As long as your prolapse is not unsafe, you are probably ok for you to put ofc the surgery. Some of the things that make prolspse unsafe include problems emptying your bladder, and infected ulcerations of the prolspsed vagina. If you do not have these issues, you may be able to safely ignore the prolapse. I would suggest you consult a fellowship trained urogynecologist, to determine if you can safely ignore your prolapse. Regarding the vaginal closure surgery, it is called a colpocleisis, and is usually reserved for women who are considered to be at high risk for surgical complications (e.g heart attack, or lung complications) ot is considered a last rezort for relieving the effects of prolapse in very sick or grail women. Your fellowship trIned urogyn can offer some safe, minimally invasive procedures for treAting your prolapse, without placing mesh through your vagina.
Thanks for your reply. The female urogynecologist (who would be the surgeon) felt that I would not be a candidate for the more invasive "robotic" surgery due to being held in a head downward position for a few hours minimum, due to my medical history of retaining water, and felt that shortening the vagina was an option for me if I felt I wouldn't want to have vaginal sex again. She warned me that I might regret the colpocleisis, closure surgery, as many women continue to have sex into their 80's, but I felt that I can't be bothered with sex anymore. I had great sex all my life, and in my situation now, sex would just be painful and I can do without it at this point. I have not had any irritations or discharge, and I keep very clean, using moist wipes and pantiliners. I just feel that I would rather not have surgery that she said may CAUSE incontinence, which I don't have at present. My Internist said I should postpone any surgery until I feel I can't deal with the prolapse any longer. I will probably make a decision within a few months one way or the other. I seem to be dealing with the minor discomfort and I have other medical symptoms that are more significant, such as gout attacks and swelling of my ankles. The doctor had to take me off the water pill because of the gout, so now my ankles are very swollen by nighttime, and almost back to normal by morning. I have bigger things to worry about than having sex.

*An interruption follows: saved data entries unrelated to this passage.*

(** ** Creations *)

(** Setting code, whether there was code before or not. *)
Lemma setNewCode_put a c x s : state_ok s -> m_cache s !! a = Some x -> isDirty x = true -> bytes_ok c ->
  size c < 2 ^ 62 ->
  exists s', setNewCode a c s = (Ok tt, s') /\ state_ok s' /\ m_accountStartNonce s' = m_accountStartNonce s /\
    veq (view s') (upd_basic a (with_code (sha3 c) (shown_code c)) (view s)).
Proof.
  intros Hs Hx Hd Hc Hsz. destruct (so_cache _ Hs a x Hx) as [Hok _].
  destruct (put_log_ok s a (Account_setNewCode c x) (m_nonExistingAccountsCache s) [NewCode a]) as [Hok' Hv].
  { exact Hs. } { by apply account_ok_new. } { exact Hd. } { reflexivity. } { by eapply cached_present. }
  { by constructor. } { simpl. split; [intros [=]|apply Hs]. }
  assert (setNewCode a c s = (Ok tt, put_log s a (Account_setNewCode c x) (m_nonExistingAccountsCache s) [NewCode a])) as E.
  { unfold setNewCode. rewrite (SE_bind_ok _ _ _ _ _ (cache_ref_hit a x s Hx)). by destruct s. }
  eexists. split; [exact E|]. split; [exact Hok'|]. split; [reflexivity|]. etrans; [exact Hv|].
  assert (here s a = Some x) as Hh by (unfold here; by rewrite Hx).
  assert (basic_of (m_db s) (Account_setNewCode c x) = with_code (sha3 c) (shown_code c) (basic_of (m_db s) x)) as Eb.
  { unfold basic_of. by rewrite code_of_new. }
  rewrite Eb. split; intros; simpl; case_decide; subst; rewrite ?Hh; reflexivity.
Qed.

(** The context of a creation. *)
Definition create_context (tx : Transaction.t) (d : Z) : ExtVM unit :=
  mkExt (Transaction.m_receiveAddress tx) (Transaction.m_sender tx) (Transaction.m_sender tx)
    (Transaction.m_value tx) (Transaction.m_gasPrice tx) [] (Transaction.m_data tx) (sha3 (Transaction.m_data tx))
    (mkSub ∅ [] 0) d tt.

Record created s (tx : Transaction.t) (e e' : Executive.t D) : Prop := {
  cr_ok : state_ok (m_s e');
  cr_start : m_accountStartNonce (m_s e') = m_accountStartNonce s;
  cr_view : veq (view (m_s e')) (view_paid (m_accountStartNonce s) (Transaction.m_sender tx)
              (Transaction.m_receiveAddress tx) (Transaction.m_value tx) (view s));
  cr_dirty : exists x, m_cache (m_s e') !! Transaction.m_receiveAddress tx = Some x /\ isDirty x = true;
  cr_gas : m_gas e' = Transaction.m_gas tx;
  cr_t : m_t e' = tx;
  cr_res : m_res e' = m_res e;
  cr_excepted : m_excepted e' = m_excepted e;
  cr_creation : m_isCreation e' = true;
  cr_ext : m_ext e' = Some (create_context tx (m_depth e)) }.
Lemma ParseStack_fields creation op addr data bp bl caller bv limit price amount c :
  CScriptNum.vch_to_uint64 bl = Ok limit -> CScriptNum.vch_to_uint64 bp = Ok price ->
  CScriptNum.vch_to_uint64 bv = Ok amount -> flag c = contract_flag creation ->
  ParseStack (op :: addr :: data :: bp :: bl :: caller :: if creation then [] else [bv]) c =
  (Ok true, mkContract (flag c) (h160 addr) (h160 caller) caller data price limit (if creation then 0 else amount)).
Proof.
  intros El Ep Ev Hf. unfold ParseStack, mbind, SE_bind, lift_outcome, modify, gets, mret, SE_ret. cbn [pop_back back].
  rewrite Ep, El. destruct c; cbn in *. subst. destruct creation; [done|]. cbn. by rewrite Ev.
Qed.
Lemma h160_address a : address_ok a -> h160 a = a.
Proof. intros (_ & H). unfold h160, FixedHash.of_bytes. by rewrite bool_decide_true. Qed.
End Fields.

(** C37: the script the wallet builds for a creation or a call carries its fields to
    the engine.  The script is recognised as what it is, the interpreter leaves a
    stack, and [ParseStack] reads from it the address, the caller, the data, the
    gas limit, the gas price and (for a call) the amount the wallet was given. *)
Theorem contract_script_roundtrip `{SC : ScriptCrypto} (creation : bool) (amount : Z) (caller : bytes) (limit price : Z)
    (data addr : bytes) (c : SmartContract) :
  fields_ok amount caller limit price data addr -> flag c = contract_flag creation ->
  exists s st, wallet_script creation amount caller limit price data addr = Ok s /\
    CScript.HasOpCreate s = creation /\ CScript.HasOpCall s = negb creation /\
    EvalScript SCRIPT_EXEC_BYTE_CODE BaseSignatureChecker SIGVERSION_BASE [] s = (Ok (true, SCRIPT_ERR_UNKNOWN_ERROR), st) /\
    ParseStack st c =
    (Ok true, mkContract (flag c) addr caller caller data price limit (if creation then 0 else amount)).
Proof.
  intros Hf Hfl. destruct (wallet_script_runs creation amount caller limit price data addr Hf)
    as (bv & bl & bp & s & Rv & Rl & Rp & E & H1 & H2 & Ee).
  eexists s, _. do 4 (split; [eassumption|]). rewrite (ParseStack_fields creation _ _ _ _ _ _ _ limit price amount) by done.
  by rewrite !h160_address by apply Hf.
Qed.
Definition sample_caller : bytes := replicate 20 7.
Definition sample_addr : bytes := replicate 20 9.
Lemma sample_fields_ok : fields_ok 5 sample_caller 100 3 [0x60; 0x00] sample_addr.
Proof.
  split; try lia; try (split; [apply bytes_ok_check; reflexivity|reflexivity]).
  split; [apply bytes_ok_check; reflexivity|vm_compute; congruence].
Qed.
Lemma contract_script_roundtrip_witness :
  exists s st, wallet_script false 5 sample_caller 100 3 [0x60; 0x00] sample_addr = Ok s /\
    CScript.HasOpCreate s = false /\ CScript.HasOpCall s = negb false /\
    EvalScript (SC := sample_crypto) SCRIPT_EXEC_BYTE_CODE BaseSignatureChecker SIGVERSION_BASE [] s =
      (Ok (true, SCRIPT_ERR_UNKNOWN_ERROR), st) /\
    ParseStack st (set_flag ISMESSAGECALL default_contract) =
    (Ok true, mkContract ISMESSAGECALL sample_addr sample_caller sample_caller [0x60; 0x00] 3 100 5).
Proof.
  apply (@contract_script_roundtrip sample_crypto false 5 sample_caller 100 3 [0x60; 0x00] sample_addr
    (set_flag ISMESSAGECALL default_contract)).
  - apply sample_fields_ok.
  - reflexivity.
Defined.

(** ** Outputs and the account state *)
Section Outputs.
Context {D : Type} `{TD : !TrieDB D} `{TL : !TrieLaws D} `{PL : !Platform} `{SC : !ScriptCrypto} (CAmount_of : Z -> Z).

Definition parsed (creation : bool) (amount : Z) (caller : bytes) (limit price : Z) (data addr : bytes) : SmartContract :=
  mkContract (contract_flag creation) addr caller caller data price limit (if creation then 0 else amount).

(** An output of the wallet is executed as the transaction of its fields. *)
Lemma exec_output_runs creation amount caller limit price data addr n s (e : Env (D := D)) :
  fields_ok amount caller limit price data addr -> wallet_script creation amount caller limit price data addr = Ok s ->
  exec_output CAmount_of (mkTxOut n s) e = run_contract CAmount_of (set_obj (parsed creation amount caller limit price data addr) e).
Proof.
  intros Hf Es. destruct (wallet_script_runs creation amount caller limit price data addr Hf)
    as (bv & bl & bp & s' & Rv & Rl & Rp & E & H1 & H2 & Ee).
  rewrite E in Es. injection Es as ->. unfold exec_output. cbn [scriptPubKey]. rewrite H1, H2, Ee.
  replace (creation || negb creation) with true by (by destruct creation).
  rewrite (SE_bind_ok _ _ _ (true, SCRIPT_ERR_UNKNOWN_ERROR) e) by done.
  set (e1 := set_obj (set_flag (contract_flag creation) (obj e)) e).
  rewrite (SE_bind_ok _ _ _ tt e1) by (by destruct creation).
  erewrite (SE_bind_ok _ _ e1 true).
  2:{ unfold in_obj, zoom. rewrite (ParseStack_fields creation _ _ _ _ _ _ _ limit price amount); done. }
  cbn [negb obj e1 set_obj flag set_flag]. by rewrite !h160_address by apply Hf.
Qed.

Lemma scTx_ok creation amount caller limit price data addr : fields_ok amount caller limit price data addr ->
  tx_ok (scTx (parsed creation amount caller limit price data addr)).
Proof.
  intros [Ha Hl Hp (Hc & Hcl) (Hd & Hdl) (Hx & Hxl)]. unfold in_range in *.
  split; cbn; try (unfold in_range; destruct creation; lia); try done.
  - by destruct creation.
  - unfold MAX_SCRIPT_ELEMENT_SIZE in *. split; [done|lia].
Qed.
Lemma iterations_enough g : 2 * u64 g + 4 <= Z.of_nat (iterations g).
Proof.
  unfold iterations. pose proof (wrap_range 64 g ltac:(lia)) as H. unfold in_range in H. lia.
Qed.

(** The refunds after a run that left [left] gas. *)
Definition refunds_of (price left : Z) (caller : bytes) : list CTxOut :=
  let refund := u256 (left * price) in
  if 0 <? refund then [mkTxOut (CAmount_of refund) (refund_script caller)] else [].

Lemma run_contract_ok c (e : Env (D := D)) r s' :
  state_ok (pState e) -> obj e = c -> in_range 256 (gasLimit c - gasUsed r) ->
  State_execute (iterations (gasLimit c)) false (scTx c) Committed (pState e) = (Ok r, s') ->
  run_contract CAmount_of e =
  (Ok tt, mkEnv c s' (u256 ((gasLimit c - gasUsed r) * gasPrice c))
            (vRefundGasFee e ++ refunds_of (gasPrice c) (gasLimit c - gasUsed r) (fabCallerAddress c))).
Proof.
  intros Hs Hc Hg E. unfold run_contract, refunds_of. rewrite (SE_bind_ok _ _ _ c e) by (unfold gets; by rewrite Hc).
  rewrite (SE_bind_ok _ _ _ (m_state_root (pState e)) e) by (unfold in_pState, zoom; rewrite rootHash_spec by done; by destruct e).
  unfold catch_all.
  rewrite (SE_bind_ok _ _ _ r (set_pState s' e)) by (unfold in_pState, zoom; by rewrite E).
  cbv zeta. rewrite (wrap_small 256 (gasLimit c - gasUsed r)) by done.
  set (refund := u256 _). rewrite (SE_bind_ok _ _ _ tt (set_refundGasAmount refund (set_pState s' e))) by done.
  unfold when. destruct (0 <? refund).
  - unfold modify, set_vRefundGasFee, set_refundGasAmount, set_pState. cbn. by rewrite Hc.
  - unfold mret, SE_ret, set_refundGasAmount, set_pState. cbn. by rewrite Hc, app_nil_r.
Qed.
(** Whatever the disk does, the database is at a boundary between entries. *)
Lemma write_coins_run k l : forall batch d m r d' m', write_coins k l batch (d, m) = (r, (d', m')) ->
  partly l batch d d' /\ (forall b', r = Ok b' -> apply_batch b' d' = apply_batch (batch ++ writes l) d /\
    forall o, o ∈ l.*1 \/ m !! o = None -> m' !! o = None).
Proof.
  induction l as [|[o e] l IH]; intros batch d m r d' m' E; cbn [write_coins] in E.
  - injection E as <- <- <-. split; [apply partly_start|]. intros b' [= <-]. unfold writes. cbn. rewrite app_nil_r. split; [done|].
    intros o [H|H]; [by apply not_elem_of_nil in H|done].
  - rewrite (SE_bind_ok _ _ _ tt (d, delete o m)) in E by done.
    assert (forall o', o' ∈ ((o, e) :: l).*1 \/ m !! o' = None -> o' ∈ l.*1 \/ delete o m !! o' = None) as Hdel.
    { intros p Hp. destruct (decide (p = o)) as [->|Hne]; [right; apply lookup_delete_eq|].
      destruct Hp as [Hp|Hp]; [left|right; by rewrite lookup_delete_ne]. cbn in Hp. by apply elem_of_cons in Hp as [|]. }
    destruct (batch_full k (batch ++ coin_write o e)) eqn:Ef.
    + unfold WriteBatch in E. destruct (write_fails k (batch ++ coin_write o e)) eqn:Ew.
      { injection E as <- <- <-. split; [apply partly_start|done]. }
      rewrite (SE_bind_ok _ _ _ true (apply_batch (batch ++ coin_write o e) d, delete o m)) in E by done.
      destruct (crashes k (batch ++ coin_write o e)) eqn:Ec.
      { injection E as <- <- <-. split; [apply partly_write, partly_start|done]. }
      destruct (IH _ _ _ _ _ _ E) as [Hp Hok]. split; [by apply partly_write|]. intros b' ->. destruct (Hok b' eq_refl) as [Hb Hm].
      split; [|by intros p Hp'; apply Hm, Hdel]. rewrite Hb. by rewrite writes_cons, (app_assoc batch), (apply_batch_app (batch ++ _)).
    + destruct (IH _ _ _ _ _ _ E) as [Hp Hok]. split; [by apply partly_skip|]. intros b' ->. destruct (Hok b' eq_refl) as [Hb Hm].
      split; [|by intros p Hp'; apply Hm, Hdel]. rewrite Hb, writes_cons. by rewrite <- app_assoc.
Qed.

Thanks for your opinion and information. RCinNYC
There are other, less drastic prolapse repair procedures than a colpocleisis to correct prolapse. This assumes that you are otherwise healthy. Of course, if the prolapse is not bothering you, and your bladder is emptying well, you might ask if you can safely ignore the bulge. I am not sure what "retaining water" means, but if this is referring to "Congestive heart failure", then your heart may have a problem with you being tilted backward for robotic or laparoscopic prolapse repair surgery. In this case, there are vaginally performed surgeries which can correct your prolapse. These include sacrospinous fixation, or uterosacral suspension with anterior/posterior repair, both performed vaginally, with sutures(stitches). Also, the abdominal sacrocolpopexy can be performed in about 1.5 - 2 hours by most capable surgeons with a bikini style incision, with you lying flat. Most experienced robotic urogynecologists can do a robotic sacrocolpopexy in about 2-3 hours with the surgical robot. Experienced laparoscopists can do the sacrocolpoexy in about 2-3 hours. If you have a heart problem ask your cardiologist if they think your body will be able to tolerate a surgery. Be sure to choose an option that you are comfortable with.